Try it: Print the data below exactly as it appears.

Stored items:

Lemma sarvam_answer_shape (b64decode : pyvalue -> Result bytes) (r : Result upstream_response) :
  audio_or_json_error (sarvam_answer b64decode r).
Proof.
  destruct r as [response|e]; unfold sarvam_answer; [|apply jsonify_error_shape; auto].
  destruct (negb (status_code response =? 200)); [apply jsonify_error_shape; auto|].
  unfold sarvam_decode.
  destruct (response_json response) as [envelope|e]; [|apply jsonify_error_shape; auto].
  destruct (py_get envelope _ _) as [audios|e]; [|apply jsonify_error_shape; auto].
  destruct (py_item0 audios) as [audio_data|e]; [|apply jsonify_error_shape; auto].
  destruct (truthy audio_data); [|apply jsonify_error_shape; auto].
  destruct (b64decode audio_data) as [audio_bytes|e]; [|apply jsonify_error_shape; auto].
  left. eauto.
Qed.

Lemma text_to_speech_answers (KEY : pystr) (d : gmap pystr pyvalue) (w : World) :
  hashable (voice_of d) = true ->
  exists t resp,
    text_to_speech KEY (json_request d) w = (t, Ok resp) /\ audio_or_json_error resp.
Proof.
  intros Hvoice.
  destruct (dict_get_hashable VOICES _ rachel_id Hvoice) as [voice_id Hget].
  unfold json_request. rewrite text_to_speech_run. cbv zeta.
  fold (voice_of d). rewrite Hget.
  destruct (negb (truthy _));
    [do 2 eexists; split; [reflexivity|apply jsonify_error_shape; auto]|].
  destruct (negb (truthy _));
    [do 2 eexists; split; [reflexivity|apply jsonify_error_shape; auto]|].
  destruct (py_slice_to _ _ _) as [sliced|e];
    do 2 eexists; (split; [reflexivity|]);
    [apply elevenlabs_answer_shape|apply jsonify_error_shape; auto].
Qed.

Lemma tts_outcome_shape (KEY : pystr) (d : gmap pystr pyvalue) (w : World)
    (t : list event) (resp : Response) :
  tts_outcome KEY d w t resp -> audio_or_json_error resp.
Proof.
  intros H. destruct H; try (apply jsonify_error_shape; auto).
  left. eauto.
Qed.

Lemma sarvam_outcome_shape (b64decode : pyvalue -> Result bytes) (key : pystr)
    (d : gmap pystr pyvalue) (w : World) (t : list event) (resp : Response) :
  sarvam_outcome b64decode key d w t resp -> audio_or_json_error resp.
Proof.
  intros H. destruct H; try (apply jsonify_error_shape; auto).
  left. eauto.
Qed.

Reply to the task:
Lemma sarvam_answer_shape (b64decode : pyvalue -> Result bytes) (r : Result upstream_response) :
  audio_or_json_error (sarvam_answer b64decode r).
Proof.
  destruct r as [response|e]; unfold sarvam_answer; [|apply jsonify_error_shape; auto].
  destruct (negb (status_code response =? 200)); [apply jsonify_error_shape; auto|].
  unfold sarvam_decode.
  destruct (response_json response) as [envelope|e]; [|apply jsonify_error_shape; auto].
  destruct (py_get envelope _ _) as [audios|e]; [|apply jsonify_error_shape; auto].
  destruct (py_item0 audios) as [audio_data|e]; [|apply jsonify_error_shape; auto].
  destruct (truthy audio_data); [|apply jsonify_error_shape; auto].
  destruct (b64decode audio_data) as [audio_bytes|e]; [|apply jsonify_error_shape; auto].
  left. eauto.
Qed.

Lemma text_to_speech_answers (KEY : pystr) (d : gmap pystr pyvalue) (w : World) :
  hashable (voice_of d) = true ->
  exists t resp,
    text_to_speech KEY (json_request d) w = (t, Ok resp) /\ audio_or_json_error resp.
Proof.
  intros Hvoice.
  destruct (dict_get_hashable VOICES _ rachel_id Hvoice) as [voice_id Hget].
  unfold json_request. rewrite text_to_speech_run. cbv zeta.
  fold (voice_of d). rewrite Hget.
  destruct (negb (truthy _));
    [do 2 eexists; split; [reflexivity|apply jsonify_error_shape; auto]|].
  destruct (negb (truthy _));
    [do 2 eexists; split; [reflexivity|apply jsonify_error_shape; auto]|].
  destruct (py_slice_to _ _ _) as [sliced|e];
    do 2 eexists; (split; [reflexivity|]);
    [apply elevenlabs_answer_shape|apply jsonify_error_shape; auto].
Qed.

Lemma tts_outcome_shape (KEY : pystr) (d : gmap pystr pyvalue) (w : World)
    (t : list event) (resp : Response) :
  tts_outcome KEY d w t resp -> audio_or_json_error resp.
Proof.
  intros H. destruct H; try (apply jsonify_error_shape; auto).
  left. eauto.
Qed.

Lemma sarvam_outcome_shape (b64decode : pyvalue -> Result bytes) (key : pystr)
    (d : gmap pystr pyvalue) (w : World) (t : list event) (resp : Response) :
  sarvam_outcome b64decode key d w t resp -> audio_or_json_error resp.
Proof.
  intros H. destruct H; try (apply jsonify_error_shape; auto).
  left. eauto.
Qed.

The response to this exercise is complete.